1 Stock-Split AI Growth stocks with more upside than Apple or Tesla to buy now, according to Wall Street

Stock splits do not have a direct impact on the business, apart from lowering the share price, but can still be a useful indicator for investors. Stock splits are only necessary after substantial and sustained increases in share prices, which are themselves associated with strong financial results.

Many companies that have recently split their shares have also performed broadly S&P 500 (^GSPC -1.22%) In the past five years, including:

  • apple (AAPL -0.41%): 4-for-1 split in August 2020
  • Nvidia (NVDA -3.69%): 4-1 split in July 2021
  • Tesla (TSLA -0.60%): 3-for-1 split in August 2022

Wall Street sees Nvidia as a great buy. Apple’s average 12-month price target of $202 per share is 15% above its current price, and Tesla’s average 12-month price target of $275.10 per share is only 3% above its current price. But Nvidia’s average 12-month price target of $622.50 per share is 39% above the current price.

Here’s what investors should know about this artificial intelligence stock.

Nvidia is the gold standard in AI infrastructure

The Nvidia brand is synonymous with accelerated computing. The invention of the graphics processing unit (GPU) in 1999 initially brought sophisticated visuals to the PC gaming market, but subsequent chips have become integral to data center infrastructure as they provide the throughput needed for complex workloads such as artificial intelligence (AI). and graphics applications.

Nvidia systems are the gold standard in both cases. The company has more than 90% market share in supercomputer accelerators and workstation graphics. Machine learning processors also have a 95% market share, and its compute platform has consistently achieved top results on MLPerf benchmarks, standardized tests that compare the performance of AI products from different vendors.

In 2019, Nvidia expanded its data center footprint by branching into high-performance networking with the acquisition of Mellanox. Nvidia has since supercharged the acquired intellectual property with its own chips, and that part of its business has grown sevenfold in the past three years. Investors can expect this momentum to continue. Nvidia’s InfiniBand networking platform is built for AI.

More recently, Nvidia has taken additional steps to strengthen its AI leadership by branching out into subscription software and cloud services. For example, DGX Cloud allows businesses to provision the supercomputing infrastructure, software and framework needed to build AI applications, from recommendation systems in retail to autonomous robots in manufacturing.

Nvidia is also leaning into generative AI with NeMo and Picasso, cloud services that provide access to pretrained models that can be customized with company-specific data. NeMo supports language-based generative AI applications and Picasso supports image- and video-based generative AI applications. Both are available through DGX Cloud.

Nvidia is growing like wildfire amid huge demand for AI products

Nvidia reported unprecedented financial results in the second quarter. Revenue rose 101% to $13.5 billion on record data center sales, and non-GAAP earnings rose 429% to $2.70 per diluted share. CFO Colette Kress attributed the strong results to “tremendous demand for Nvidia accelerated computing and AI platforms,” ​​and CEO Jensen Huang singled out Generative AI.

Management expects those tailwinds to intensify in the near term. Third-quarter guidance calls for a sequential acceleration of revenue growth to 170% and an 18-percentage-point expansion in gross profit margin, indicating even faster revenue growth.

Yet Nvidia has largely ignored what management says is a $1 trillion opportunity in enterprise software, data center infrastructure, automotive computing and gaming graphics. Hence, the company is well positioned to maintain its momentum in the future.

Nvidia stock looks expensive

Nvidia is a wonderful business with a sustainable competitive advantage and strong growth prospects, but investors should consider the valuation carefully. The stock currently trades at 34.1 times sales, a premium to its three-year average of 22.9 times sales. That metric isn’t as unreasonable as its recent high of 45.8 times sales, but it’s still very expensive.
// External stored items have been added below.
Definition shorter (n : nat) c : Prop := (backlog (ac_protocol c) <= n)%nat.
Lemma handle_shorter n message turn : keeps (shorter n) (handle_tool_call message turn).
Proof.
  apply keeps_bind; [by intros c|]. intros self. apply keeps_bind; [apply keeps_result|]. intros call.
  apply keeps_bind; [intros c Hc; unfold take_id; by destruct (_ =? _)|]. intros id.
  apply keeps_bind.
  { intros c Hc. unfold protocol. destruct (request _ _ _ (ac_protocol c)) as [r p] eqn:E. apply request_backlog in E.
    unfold shorter in *. simpl. lia. }
  intros reply. cbv zeta. apply keeps_bind; [apply keeps_result|]. intros output. apply keeps_bind.
  { destruct (negb _); [|apply keeps_ret]. destruct (dw_acknowledged call) as [ids|].
    - apply keeps_bind; [apply keeps_result|]. intros confirmed. case_bool_decide; [apply keeps_result|by intros c].
    - apply keeps_bind; [apply keeps_result|]. by intros ids c. }
  intros _ c Hc. unfold protocol. destruct (response _ _ (ac_protocol c)) as [r p] eqn:E. apply write_line_same in E as [Hp Hi].
  unfold shorter, backlog in *. simpl. by rewrite Hp, Hi.
Qed.
Lemma read_shorter c v c' :
  protocol read_with_timeout c = (Ok v, c') -> (backlog (ac_protocol c') < backlog (ac_protocol c))%nat.
Proof.
  unfold protocol, read_with_timeout. destruct (jl_pending (ac_protocol c)) as [|m rest] eqn:Ep.
  - destruct (read_from_wire (ac_protocol c)) as [r p] eqn:E. intros [= -> <-]. apply read_wire_backlog in E as (Hp & Hi & Hn). specialize (Hn eq_refl).
    unfold backlog. simpl. rewrite Hp, Hi, Ep. destruct (jl_input (ac_protocol c)); [done|simpl; lia].
  - intros [= <- <-]. unfold backlog. simpl. rewrite Ep. simpl. lia.
Qed.
Lemma wait_loop_ends fuel turn c : (backlog (ac_protocol c) < fuel)%nat -> (wait_loop fuel turn c).1 <> None.
Proof.
  revert c. induction fuel as [|fuel IH]; intros c Hf; simpl; [lia|].
  destruct (protocol read_with_timeout c) as [[v|e] c1] eqn:E; [|done]. apply read_shorter in E.
  case_bool_decide.
  - pose proof (handle_shorter (backlog (ac_protocol c1)) v turn c1 (le_n _)) as Hh.
    destruct (handle_tool_call v turn c1) as [[[]|e] c2]; [|done]. apply IH. unfold shorter in Hh. simpl in Hh. lia.
  - destruct (completion_result v _ turn); [done|]. apply IH. lia.
Qed.
Lemma wp_unlink (Q : Result IoError unit -> World -> Prop) E (K : World -> Prop) w :
  present w -> (forall w', dropped w' -> Q (Ok tt) w') -> (forall w', gone w' -> Q (Err ENOENT) w') ->
  (forall e w', present w' -> io_kind e <> KindNotFound -> Q (Err e) w') -> (forall w', fading w' -> K w') ->
  wp (attempt (unlinkat dir name)) Q E K w.
Proof.
  intros Hp HQ Hgone HE HK. apply wp_attempt, wp_syscall.
  - intros k. pose proof (present_step _ k Hp) as Hp'. simpl.
    assert (dropped (set_node (set_script w k) t None)) as Hd.
    { split; [|apply set_node_eq]. split.
      - etrans; [apply Hp'|]. intros p Hne. by apply kept_set_node.
      - intros n Hn. rewrite set_node_eq in Hn. unfold earlier in Hn. simpl in Hn. rewrite lookup_insert_eq in Hn. simpl in Hn.
        apply elem_of_cons in Hn as [->|Hn]; [split; [by right|done]|]. destruct Hp' as [_ Ho]. destruct (Ho n Hn). split; [by left|done]. }
    destruct (w_nodes w !! t) as [[]|] eqn:E0; try (by apply HQ); try (by apply HE).
    by apply Hgone, present_gone.
  - intros f k. apply HE; [by apply present_step|]. by destruct f.
  - intros k. by apply HK, present_fading, present_step.
Qed.
(* ===== verification/Leaving.v ===== *)
(** * Leaving: the supervisor of a running session (psst-application/src/session.rs)

    The tasks of a session share a supervisor.  An operation runs on the file system and on
    a [Run]: the network, the supervisor, and what the other tasks do whenever the operation
    waits, one function for each wait. *)
From stdpp Require Import gmap.
From S2P Require Import Prelude Text Core Files Credential Dto Validation Client Failure Profile Journal CredentialStore Ledger Startup.

Inductive LifecycleState : Set := LsStarting | LsReady | LsLeaving | LsLeft | LsRecovering | LsRotationFailed | LsOutcomeUnknown.
#[global] Instance LifecycleState_eq_dec : EqDecision LifecycleState.
Proof. solve_decision. Defined.

(** The parts of a [SupervisorState] that never change. *)
Record Bindings : Set := {
  bi_profile : ProfileBinding; bi_binding : CredentialBinding; bi_squad_name : string; bi_store : CredentialStore;
  bi_metadata_path : Path; bi_journal : LeaveJournalStore; bi_journal_issuer : JournalIssuer; bi_cleanup_seam : CleanupSeam;
  bi_mode : AgentModeDto; bi_client_metadata : ClientMetadata }.

(** The others.  A cancellation token is whether it was cancelled; [sv_task] is whether the
    scheduler's handle is still there. *)
Record Supervisor : Set := {
  sv_shared : Shared; sv_lifecycle : LifecycleState; sv_sends : SendLedger; sv_reports : ReportTracker;
  sv_shutdown_requested : bool; sv_cancel : bool; sv_operation_cancel : bool; sv_read_cancel : bool; sv_task : bool;
  sv_profile_lock : bool }.

Definition set_shared (s : Supervisor) (x : Shared) : Supervisor :=
  {| sv_shared := x; sv_lifecycle := sv_lifecycle s; sv_sends := sv_sends s; sv_reports := sv_reports s;
     sv_shutdown_requested := sv_shutdown_requested s; sv_cancel := sv_cancel s; sv_operation_cancel := sv_operation_cancel s;
     sv_read_cancel := sv_read_cancel s; sv_task := sv_task s; sv_profile_lock := sv_profile_lock s |}.
Definition set_lifecycle (s : Supervisor) (x : LifecycleState) : Supervisor :=
  {| sv_shared := sv_shared s; sv_lifecycle := x; sv_sends := sv_sends s; sv_reports := sv_reports s;
     sv_shutdown_requested := sv_shutdown_requested s; sv_cancel := sv_cancel s; sv_operation_cancel := sv_operation_cancel s;
     sv_read_cancel := sv_read_cancel s; sv_task := sv_task s; sv_profile_lock := sv_profile_lock s |}.
Definition set_sends (s : Supervisor) (x : SendLedger) : Supervisor :=
  {| sv_shared := sv_shared s; sv_lifecycle := sv_lifecycle s; sv_sends := x; sv_reports := sv_reports s;
     sv_shutdown_requested := sv_shutdown_requested s; sv_cancel := sv_cancel s; sv_operation_cancel := sv_operation_cancel s;
     sv_read_cancel := sv_read_cancel s; sv_task := sv_task s; sv_profile_lock := sv_profile_lock s |}.
Definition set_reports (s : Supervisor) (x : ReportTracker) : Supervisor :=
  {| sv_shared := sv_shared s; sv_lifecycle := sv_lifecycle s; sv_sends := sv_sends s; sv_reports := x;
     sv_shutdown_requested := sv_shutdown_requested s; sv_cancel := sv_cancel s; sv_operation_cancel := sv_operation_cancel s;
     sv_read_cancel := sv_read_cancel s; sv_task := sv_task s; sv_profile_lock := sv_profile_lock s |}.
Definition set_read_cancel (s : Supervisor) (x : bool) : Supervisor :=
  {| sv_shared := sv_shared s; sv_lifecycle := sv_lifecycle s; sv_sends := sv_sends s; sv_reports := sv_reports s;
     sv_shutdown_requested := sv_shutdown_requested s; sv_cancel := sv_cancel s; sv_operation_cancel := sv_operation_cancel s;
     sv_read_cancel := x; sv_task := sv_task s; sv_profile_lock := sv_profile_lock s |}.
Definition set_cancels (s : Supervisor) (shutdown_requested cancel operation_cancel task profile_lock : bool) : Supervisor :=
  {| sv_shared := sv_shared s; sv_lifecycle := sv_lifecycle s; sv_sends := sv_sends s; sv_reports := sv_reports s;
     sv_shutdown_requested := shutdown_requested; sv_cancel := cancel; sv_operation_cancel := operation_cancel;
     sv_read_cancel := sv_read_cancel s; sv_task := task; sv_profile_lock := profile_lock |}.
Definition set_health (s : Supervisor) (health : SessionHealth) : Supervisor :=
  let x := sv_shared s in
  set_shared s {| sh_credential := sh_credential x; sh_instance_id := sh_instance_id x;
                  sh_heartbeat_interval_seconds := sh_heartbeat_interval_seconds x; sh_lease_expires_at := sh_lease_expires_at x;
                  sh_availability := sh_availability x; sh_availability_source := sh_availability_source x;
                  sh_health := health; sh_generation := sh_generation x |}.

(** What the tasks share: the files, the network and the supervisor. *)
Definition Scene (N : Type) : Type := World * N * Supervisor.
Record Run (N : Type) : Type := {
  rn_net : N; rn_sup : Supervisor;
  (** What the other tasks do during each wait, and the outcomes of races. *)
  rn_others : list (Scene N -> Scene N); rn_choices : list bool }.
Arguments rn_net {N} r.
Arguments rn_sup {N} r.
Arguments rn_others {N} r.
Arguments rn_choices {N} r.

Section Supervised.
Context {N : Type} `{SessionTransport N} `{Os} `{UrlCrate} `{HttpHeaders} `{Crypto}.
Context `{Serialize LeaveJournal, !Deserialize LeaveJournal}.
Context `{Serialize CredentialRecord, !Deserialize CredentialRecord}.
Variable b : Bindings.

Abbreviation Op := (Sess (Run N)).

Definition with_sup (r : Run N) (s : Supervisor) : Run N :=
  {| rn_net := rn_net r; rn_sup := s; rn_others := rn_others r; rn_choices := rn_choices r |}.
Definition with_net (r : Run N) (n : N) : Run N :=
  {| rn_net := n; rn_sup := rn_sup r; rn_others := rn_others r; rn_choices := rn_choices r |}.
Definition get : Op Supervisor := fun '(w, r) => (SDone (Ok (rn_sup r)), (w, r)).
Definition modify (f : Supervisor -> Supervisor) : Op unit := fun '(w, r) => (SDone (Ok tt), (w, with_sup r (f (rn_sup r)))).
(** A wait: for a gate, a lock, a notification or an answer. *)
Definition wait : Op unit := fun '(w, r) =>
  match rn_others r with
  | [] => (SDone (Ok tt), (w, r))
  | f :: rest =>
      let '(w', n', s') := f (w, rn_net r, rn_sup r) in
      (SDone (Ok tt), (w', {| rn_net := n'; rn_sup := s'; rn_others := rest; rn_choices := rn_choices r |}))
  end.
(** The outcome of a race: of a task against a deadline, of an answer against a
    cancellation. *)
Definition choose : Op bool := fun '(w, r) =>
  match rn_choices r with
  | [] => (SDone (Ok false), (w, r))
  | x :: rest => (SDone (Ok x), (w, {| rn_net := rn_net r; rn_sup := rn_sup r; rn_others := rn_others r; rn_choices := rest |}))
  end.
(** A call of the transport: the request goes out, the others run, the answer comes. *)
Definition call {A} (f : N -> Result ClientError A * N) : Op (Result ClientError A) := fun '(w, r) =>
  let '(a, n) := f (rn_net r) in (SDone (Ok a), (w, with_net r n)).
Definition exchange {A} (f : N -> Result ClientError A * N) : Op (Result ClientError A) :=
  a ← call f; _ ← wait; mret a.

(** [lock.read().await] and [*lock.write().await = ..]. *)
Definition read : Op Supervisor := _ ← wait; get.
Definition write (f : Supervisor -> Supervisor) : Op unit := _ ← wait; modify f.
(** Publishing a health and a lifecycle. *)
Definition publish (health : SessionHealth) (lifecycle : LifecycleState) : Op unit :=
  _ ← write (fun s => set_health s health);
  write (fun s => set_lifecycle s lifecycle).

(** ** Draining *)

(** [ReportTracker::drain]: within the bound, until no report is active. *)
Definition drain_reports : Op unit :=
  s ← get;
  if rt_active (sv_reports s) =? 0 then mret tt
  else
    s ← read;
    if rt_active (sv_reports s) =? 0 then mret tt else s_fail SeShutdownTimedOut.
(** [SendLedger::stop_and_drain]. *)
Definition stop_and_drain : Op unit :=
  _ ← modify (fun s => set_sends s (stop_admission (sv_sends s)));
  _ ← write (fun s => set_sends s (stop_accepting (sv_sends s)));
  s ← get;
  if drained (sv_sends s) then mret tt
  else
    s ← read;
    if drained (sv_sends s) then mret tt else s_fail SeShutdownTimedOut.

(** The result of a program as a value, for [if let Err(error)]. *)
Definition outcome {A} (m : Op A) : Op (Result SessionError A) := fun s =>
  match m s with (SDone r, s') => (SDone (Ok r), s') | (SCrashed, s') => (SCrashed, s') end.

(** ** Leaving *)
Definition cleanup : IO unit :=
  cleanup_confirmed_leave (bi_store b) (bi_metadata_path b) (bi_journal b) (bi_cleanup_seam b).

Definition begin_leave : Op unit :=
  s ← read;
  match sv_lifecycle s with
  | LsReady => modify (fun s => set_lifecycle (set_read_cancel s true) LsLeaving)
  | LsLeft => _ ← local cleanup; s_fail SeUnbound
  | _ => s_fail SeNotReady
  end.

Definition rollback_leave : Op unit :=
  s ← get;
  if sv_shutdown_requested s then mret tt
  else
    _ ← modify (fun s => set_read_cancel s false);
    _ ← write (fun s => set_sends s (reopen_admission (sv_sends s)));
    _ ← modify (fun s => set_reports s (ReportTracker_reopen (sv_reports s)));
    s ← get;
    if sv_shutdown_requested s then mret tt
    else write (fun s => set_lifecycle s LsReady).

Definition unknown {A} (error : SessionError) : Op A :=
  _ ← publish HealthOutcomeUnknown LsOutcomeUnknown;
  s_fail error.

(** [take_scheduler], and waiting for the scheduler within the bound. *)
Definition join_scheduler : Op unit :=
  s ← get;
  _ ← modify (fun s => set_cancels s (sv_shutdown_requested s) (sv_cancel s) (sv_operation_cancel s) false (sv_profile_lock s));
  if sv_task s then
    _ ← wait;
    late ← choose;
    if late : bool then s_fail SeShutdownTimedOut else mret tt
  else mret tt.

(** After the relay confirmed: the confirmation is stored and the authority removed. *)
Definition finish_leave (pending : LeaveJournal) (response : Result ClientError LeaveSquadResponse) : Op LeaveSquadResponse :=
  match issue_confirm (bi_journal_issuer b) pending with
  | Err error => unknown (SeLocal error)
  | Ok confirmed =>
      stored ← local_result (journal_store (bi_journal b) confirmed);
      match stored with
      | Err error => unknown (SeLocal error)
      | Ok _ =>
          _ ← modify (fun s => set_cancels s (sv_shutdown_requested s) true true (sv_task s) (sv_profile_lock s));
          cleanup ← local_result cleanup;
          _ ← publish HealthStopped LsLeft;
          _ ← join_scheduler;
          _ ← s_try (map_err SeLocal cleanup);
          s_try (map_err SeRelay response)
      end
  end.

(** What the relay's answer is followed by. *)
Definition settle_leave (intent : LeaveJournal) (reply : Result ClientError LeaveSquadResponse) : Op LeaveSquadResponse :=
  match reply with
  | Ok response =>
      if bool_decide (lsr_membership_id response = cb_member_id (bi_binding b)) then finish_leave intent (Ok response)
      else unknown (SeRelay (CeMalformedResponse 200))
  | Err (CeApi _ (ApiNotMember | ApiSquadArchived) _ as error) => finish_leave intent (Err error)
  | Err (CeApi _ _ _ as error) =>
      removed ← local_result (journal_remove (bi_journal b));
      match removed with
      | Err error => unknown (SeLocal error)
      | Ok _ => _ ← rollback_leave; s_fail (SeRelay error)
      end
  | Err error => unknown (SeRelay error)
  end.

(** With the gates held and nothing in flight: the intent is stored, the relay asked. *)
Definition ask_relay : Op LeaveSquadResponse :=
  s ← read;
  let credential := sh_credential (sv_shared s) in
  match issue_intent (bi_journal_issuer b) (bi_profile b) with
  | Err error => _ ← rollback_leave; s_fail (SeLocal error)
  | Ok intent =>
      stored ← local_result (journal_store (bi_journal b) intent);
      match stored with
      | Err error => _ ← rollback_leave; s_fail (SeLocal error)
      | Ok _ =>
          reply ← exchange (st_leave (bi_squad_name b) credential);
          settle_leave intent reply
      end
  end.

Definition reopen_reports : Op unit :=
  s ← get;
  if sv_shutdown_requested s then mret tt
  else
    s ← read;
    if bool_decide (sv_lifecycle s = LsReady) then modify (fun s => set_reports s (ReportTracker_reopen (sv_reports s)))
    else mret tt.

(** The transaction [leave] spawns: the operation gate, the reports, the sends, the
    heartbeat gate. *)
Definition session_leave : Op LeaveSquadResponse :=
  _ ← wait;
  _ ← modify (fun s => set_reports s (ReportTracker_cancel (sv_reports s)));
  reports ← outcome drain_reports;
  match reports with
  | Err error => _ ← reopen_reports; s_fail error
  | Ok _ =>
      _ ← begin_leave;
      sends ← outcome stop_and_drain;
      match sends with
      | Err error => _ ← rollback_leave; s_fail error
      | Ok _ => _ ← wait; ask_relay
      end
  end.
End Supervised.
Wall Street could see a 39% gain over the next 12 months, but there’s no guarantee those returns will materialize. With that in mind, investors buying Nvidia stock today should be prepared for future volatility — and more importantly, they should start too small condition

Trevor Genevin holds positions in Nvidia and Tesla. The Motley Fool has positions in and recommends Apple, Nvidia and Tesla. Motley Fool has a disclosure policy.